O fenômeno não é exclusivo de São Paulo. Pesquisa feita em Porto Alegre pelo psiquiatra Flavio Pechansky, 33, revela que a idade do primeiro gole é 10 anos e a do primeiro porre, 13. Lá, garotas dos 10 aos 14 anos e de 16 e 17 também bebem mais do que garotos.
Não há pesquisas brasileiras sobre alcoolismo na adolescência anteriores a 1987, mas psiquiatras costumam estimar que nos anos 70 o primeiro gole acontecia entre 13 e 15 anos. Há razões de todas as ordens para mais adolescentes beberem cada vez mais cedo.
Uma delas, segundo Pechansky, é a mesma que explica por que menina de dez anos não brinca de boneca, mas namora no shopping.
"Está baixando a idade para o acesso a tudo: ao sexo, ao crime e ao álcool", diz o professor da Universidade Federal do Rio Grande do Sul e da Universidade da Pennsylvania (EUA).
Campanhas antidrogas também ajudaram a empurrar os adolescentes para os bares, diz o psiquiatra Jorge Gomes de Figueiredo, 42.
É um erro brutal do governo colar a imagem do capeta na maconha e na cocaína e ignorar o álcool nessas campanhas, segundo ele.
Estima-se que as pessoas que têm problemas com todos os tipos de drogas no Brasil, da maconha ao LSD, somam 0,1% da população. Já o álcool é um abacaxi cem vezes maior —a dependência atingiria 10% dos brasileiros.
"Abuso de álcool é o problema número um de saúde pública entre jovens", diz José Carlos Galduróz, 37, pesquisador do Cebrid.
Há ainda a pretensa segurança do álcool. "Os adolescentes abusam porque sabem que não vão ter uma overdose e existe a comodidade de que a bebida é legalizada", afirma Jair de Mari, 41, psiquiatra e professor da Escola Paulista de Medicina.

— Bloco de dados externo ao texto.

(* ===== verification/WebviewEditor.v ===== *)
(** * The editor of the webview ([webview-ui/src/App.svelte], [PreviewGrid.svelte])

    The caret and the selection, what is visible of the file, what the keys,
    the clipboard and the inspector do, and what the messages of the host
    change ([viewportData], [fileSizeChanged], [documentReverted]).  A
    function takes the state and gives the new one with the messages it posts
    to the host, the typed messages of [WebviewProtocol], which checks them on
    the other side.  The part of a search that follows the selection
    ([syncSearchIndexToSelection]) is here, the rest in [WebviewSearch].  The
    texts that are shown, the state that is kept for the next time and the
    profiler's requests are not modelled. *)

From S2P Require Import Prelude JsText JsValue ChangeLogCodec EditDiff TextEncoding WebviewProtocol WebviewInspector.

Open Scope jsm_scope.
Open Scope list_scope.
Open Scope Z_scope.

(** ** State *)

Inductive search_mode := NoSearch | BoundedSearch | LargeSearch.

Record searching := mkSearching {
  se_mode : search_mode;
  se_matches : list Z;
  se_matchIndex : Z;
  se_currentOffset : Z;
  se_patternLength : Z;
  se_viewportMatches : list Z
}.

Definition no_search : searching := mkSearching NoSearch [] (-1) (-1) 0 [].

Record ui := mkUi {
  u_fileSize : Z;
  u_visibleOffset : Z;
  u_viewportOffset : Z;
  u_viewportData : list Z;
  u_visibleRows : Z;
  u_bytesPerRow : Z;
  u_pendingVisibleOffset : option Z;
  u_editMode : WebviewEditMode;
  u_insertDirection : InsertDirection;
  u_activePane : GridEditPane;
  u_pendingHexNibble : option Z;
  u_selectionAnchor : Z;
  u_selectedOffset : Z;
  u_transformInFlight : bool;
  u_search : searching
}.

Definition with_size (n : Z) (u : ui) : ui :=
  mkUi n (u_visibleOffset u) (u_viewportOffset u) (u_viewportData u) (u_visibleRows u) (u_bytesPerRow u)
    (u_pendingVisibleOffset u) (u_editMode u) (u_insertDirection u) (u_activePane u) (u_pendingHexNibble u)
    (u_selectionAnchor u) (u_selectedOffset u) (u_transformInFlight u) (u_search u).
Definition with_view (offset : Z) (pending : option Z) (u : ui) : ui :=
  mkUi (u_fileSize u) offset (u_viewportOffset u) (u_viewportData u) (u_visibleRows u) (u_bytesPerRow u)
    pending (u_editMode u) (u_insertDirection u) (u_activePane u) (u_pendingHexNibble u)
    (u_selectionAnchor u) (u_selectedOffset u) (u_transformInFlight u) (u_search u).
Definition with_window (offset : Z) (data : list Z) (u : ui) : ui :=
  mkUi (u_fileSize u) (u_visibleOffset u) offset data (u_visibleRows u) (u_bytesPerRow u)
    (u_pendingVisibleOffset u) (u_editMode u) (u_insertDirection u) (u_activePane u) (u_pendingHexNibble u)
    (u_selectionAnchor u) (u_selectedOffset u) (u_transformInFlight u) (u_search u).
Definition with_rows (rows : Z) (u : ui) : ui :=
  mkUi (u_fileSize u) (u_visibleOffset u) (u_viewportOffset u) (u_viewportData u) rows (u_bytesPerRow u)
    (u_pendingVisibleOffset u) (u_editMode u) (u_insertDirection u) (u_activePane u) (u_pendingHexNibble u)
    (u_selectionAnchor u) (u_selectedOffset u) (u_transformInFlight u) (u_search u).
Definition with_nibble (n : option Z) (u : ui) : ui :=
  mkUi (u_fileSize u) (u_visibleOffset u) (u_viewportOffset u) (u_viewportData u) (u_visibleRows u) (u_bytesPerRow u)
    (u_pendingVisibleOffset u) (u_editMode u) (u_insertDirection u) (u_activePane u) n
    (u_selectionAnchor u) (u_selectedOffset u) (u_transformInFlight u) (u_search u).
Definition with_modes (mode : WebviewEditMode) (direction : InsertDirection) (pane : GridEditPane) (u : ui) : ui :=
  mkUi (u_fileSize u) (u_visibleOffset u) (u_viewportOffset u) (u_viewportData u) (u_visibleRows u) (u_bytesPerRow u)
    (u_pendingVisibleOffset u) mode direction pane (u_pendingHexNibble u)
    (u_selectionAnchor u) (u_selectedOffset u) (u_transformInFlight u) (u_search u).
Definition with_selection (anchor offset : Z) (u : ui) : ui :=
  mkUi (u_fileSize u) (u_visibleOffset u) (u_viewportOffset u) (u_viewportData u) (u_visibleRows u) (u_bytesPerRow u)
    (u_pendingVisibleOffset u) (u_editMode u) (u_insertDirection u) (u_activePane u) (u_pendingHexNibble u)
    anchor offset (u_transformInFlight u) (u_search u).
Definition with_search (s : searching) (u : ui) : ui :=
  mkUi (u_fileSize u) (u_visibleOffset u) (u_viewportOffset u) (u_viewportData u) (u_visibleRows u) (u_bytesPerRow u)
    (u_pendingVisibleOffset u) (u_editMode u) (u_insertDirection u) (u_activePane u) (u_pendingHexNibble u)
    (u_selectionAnchor u) (u_selectedOffset u) (u_transformInFlight u) s.
Definition with_transform (b : bool) (u : ui) : ui :=
  mkUi (u_fileSize u) (u_visibleOffset u) (u_viewportOffset u) (u_viewportData u) (u_visibleRows u) (u_bytesPerRow u)
    (u_pendingVisibleOffset u) (u_editMode u) (u_insertDirection u) (u_activePane u) (u_pendingHexNibble u)
    (u_selectionAnchor u) (u_selectedOffset u) b (u_search u).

O Instituto de Psiquiatria do Hospital das Clínicas de São Paulo é uma espécie de atestado de como a segurança é só imaginária.
Até julho de 1993, o HC, como é conhecido o hospital, só tratava adultos com problemas de alcoolismo. O motivo era mais ou menos óbvio: a dependência demora de 10 a 15 anos para se instalar; portanto, não atinge adolescentes.
A obviedade foi por terra quando os pacientes relatavam suas histórias. "Todos começavam a beber muito jovens. Decidimos não esperar o alcoólatra ficar adulto para tratá-lo", conta Sandra Scivoletto, 28, coordenadora do Grupo Interdisciplinar de Estudos de Alcoolismo e Farmacodependência.
Há um ano e meio funciona no HC um ambulatório exclusivo para adolescentes que abusam do álcool. No primeiro levantamento sobre o perfil dos pacientes descobriu-se outro dado assustador: o uso diário começa aos 15 anos.
Boa parte da culpa é dos pais, defende Sandra Scivoletto. Acham que bebida na adolescência é tão passageira quanto as espinhas que surgem no rosto dos garotos.
Resultado: não tratam o uso abusivo como um problema médico. Só notam o estrago quando não há outra saída além da internação.